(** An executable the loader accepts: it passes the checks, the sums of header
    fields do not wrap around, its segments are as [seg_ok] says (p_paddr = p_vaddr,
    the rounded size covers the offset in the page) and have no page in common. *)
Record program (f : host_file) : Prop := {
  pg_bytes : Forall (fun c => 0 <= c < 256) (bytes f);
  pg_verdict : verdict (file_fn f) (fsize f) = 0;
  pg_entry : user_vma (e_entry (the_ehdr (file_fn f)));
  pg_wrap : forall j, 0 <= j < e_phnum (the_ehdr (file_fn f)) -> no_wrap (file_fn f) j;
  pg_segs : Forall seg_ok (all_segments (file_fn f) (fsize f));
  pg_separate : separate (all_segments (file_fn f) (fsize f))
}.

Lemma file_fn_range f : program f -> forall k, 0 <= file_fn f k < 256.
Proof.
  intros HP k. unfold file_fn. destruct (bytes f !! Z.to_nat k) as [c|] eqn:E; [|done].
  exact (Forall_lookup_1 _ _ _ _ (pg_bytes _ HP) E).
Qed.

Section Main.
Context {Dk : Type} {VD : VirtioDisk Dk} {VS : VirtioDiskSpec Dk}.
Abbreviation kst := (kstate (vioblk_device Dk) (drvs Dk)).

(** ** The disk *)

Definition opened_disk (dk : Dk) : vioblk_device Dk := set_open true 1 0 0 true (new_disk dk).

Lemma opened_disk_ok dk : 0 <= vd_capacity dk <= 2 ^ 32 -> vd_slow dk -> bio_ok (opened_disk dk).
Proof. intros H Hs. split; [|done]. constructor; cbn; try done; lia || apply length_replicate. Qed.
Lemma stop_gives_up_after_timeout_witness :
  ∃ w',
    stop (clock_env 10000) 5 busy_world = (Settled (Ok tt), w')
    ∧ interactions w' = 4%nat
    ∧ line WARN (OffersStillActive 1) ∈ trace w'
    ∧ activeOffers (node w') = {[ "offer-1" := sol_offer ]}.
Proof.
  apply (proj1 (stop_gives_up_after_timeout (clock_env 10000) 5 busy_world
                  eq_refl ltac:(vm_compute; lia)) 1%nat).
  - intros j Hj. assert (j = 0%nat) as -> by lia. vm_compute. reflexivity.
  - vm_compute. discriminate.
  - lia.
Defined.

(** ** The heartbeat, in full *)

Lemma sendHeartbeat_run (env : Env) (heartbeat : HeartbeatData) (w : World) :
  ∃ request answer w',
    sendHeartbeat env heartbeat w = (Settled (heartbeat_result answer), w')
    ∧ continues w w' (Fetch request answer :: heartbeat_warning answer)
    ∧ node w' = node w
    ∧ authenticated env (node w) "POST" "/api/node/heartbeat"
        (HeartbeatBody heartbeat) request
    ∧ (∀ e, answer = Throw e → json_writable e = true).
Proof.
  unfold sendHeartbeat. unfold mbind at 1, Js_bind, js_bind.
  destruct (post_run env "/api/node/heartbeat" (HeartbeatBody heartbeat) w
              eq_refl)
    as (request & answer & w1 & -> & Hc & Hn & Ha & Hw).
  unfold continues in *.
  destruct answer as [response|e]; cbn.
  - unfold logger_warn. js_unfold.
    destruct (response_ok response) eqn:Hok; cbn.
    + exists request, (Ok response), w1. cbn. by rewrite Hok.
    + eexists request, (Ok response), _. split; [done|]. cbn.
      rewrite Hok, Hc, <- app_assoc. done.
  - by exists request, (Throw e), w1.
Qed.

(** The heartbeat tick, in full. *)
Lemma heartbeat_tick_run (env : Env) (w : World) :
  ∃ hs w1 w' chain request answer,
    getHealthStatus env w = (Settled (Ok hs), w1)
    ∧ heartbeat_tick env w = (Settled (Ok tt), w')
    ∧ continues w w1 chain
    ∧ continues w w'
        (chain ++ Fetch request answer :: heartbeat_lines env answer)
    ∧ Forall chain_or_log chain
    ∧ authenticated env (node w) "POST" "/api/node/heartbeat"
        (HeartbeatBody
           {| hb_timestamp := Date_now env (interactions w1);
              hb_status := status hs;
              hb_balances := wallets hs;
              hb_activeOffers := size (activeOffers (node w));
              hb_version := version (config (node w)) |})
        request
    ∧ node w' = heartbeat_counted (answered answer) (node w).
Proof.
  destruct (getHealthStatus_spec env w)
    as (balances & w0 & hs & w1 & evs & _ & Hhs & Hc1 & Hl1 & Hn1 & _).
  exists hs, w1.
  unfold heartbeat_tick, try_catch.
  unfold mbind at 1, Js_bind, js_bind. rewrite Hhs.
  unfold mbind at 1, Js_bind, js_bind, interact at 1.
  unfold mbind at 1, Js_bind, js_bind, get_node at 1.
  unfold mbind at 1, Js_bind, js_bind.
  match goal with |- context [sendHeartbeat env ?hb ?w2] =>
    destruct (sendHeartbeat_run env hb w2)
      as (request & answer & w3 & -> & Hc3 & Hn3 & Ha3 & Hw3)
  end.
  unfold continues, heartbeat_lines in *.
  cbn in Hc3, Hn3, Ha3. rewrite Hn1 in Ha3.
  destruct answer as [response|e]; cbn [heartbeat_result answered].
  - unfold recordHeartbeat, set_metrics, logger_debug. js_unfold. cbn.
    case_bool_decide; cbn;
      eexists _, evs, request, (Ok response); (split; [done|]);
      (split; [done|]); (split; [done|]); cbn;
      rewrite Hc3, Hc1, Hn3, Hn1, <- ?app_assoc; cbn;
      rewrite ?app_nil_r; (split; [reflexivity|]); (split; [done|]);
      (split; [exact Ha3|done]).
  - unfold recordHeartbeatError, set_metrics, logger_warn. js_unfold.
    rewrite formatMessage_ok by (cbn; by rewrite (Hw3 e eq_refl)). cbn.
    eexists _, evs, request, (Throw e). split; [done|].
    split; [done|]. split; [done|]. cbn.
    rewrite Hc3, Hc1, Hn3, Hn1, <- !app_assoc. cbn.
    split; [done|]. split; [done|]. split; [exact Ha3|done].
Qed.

────

_Task instructions_
Write out the listing's lines exactly, from its first line through the line that contains "pg_wrap : forall", and stop there.

_Solved problem_
(** An executable the loader accepts: it passes the checks, the sums of header
    fields do not wrap around, its segments are as [seg_ok] says (p_paddr = p_vaddr,
    the rounded size covers the offset in the page) and have no page in common. *)
Record program (f : host_file) : Prop := {
  pg_bytes : Forall (fun c => 0 <= c < 256) (bytes f);
  pg_verdict : verdict (file_fn f) (fsize f) = 0;
  pg_entry : user_vma (e_entry (the_ehdr (file_fn f)));
  pg_wrap : forall j, 0 <= j < e_phnum (the_ehdr (file_fn f)) -> no_wrap (file_fn f) j;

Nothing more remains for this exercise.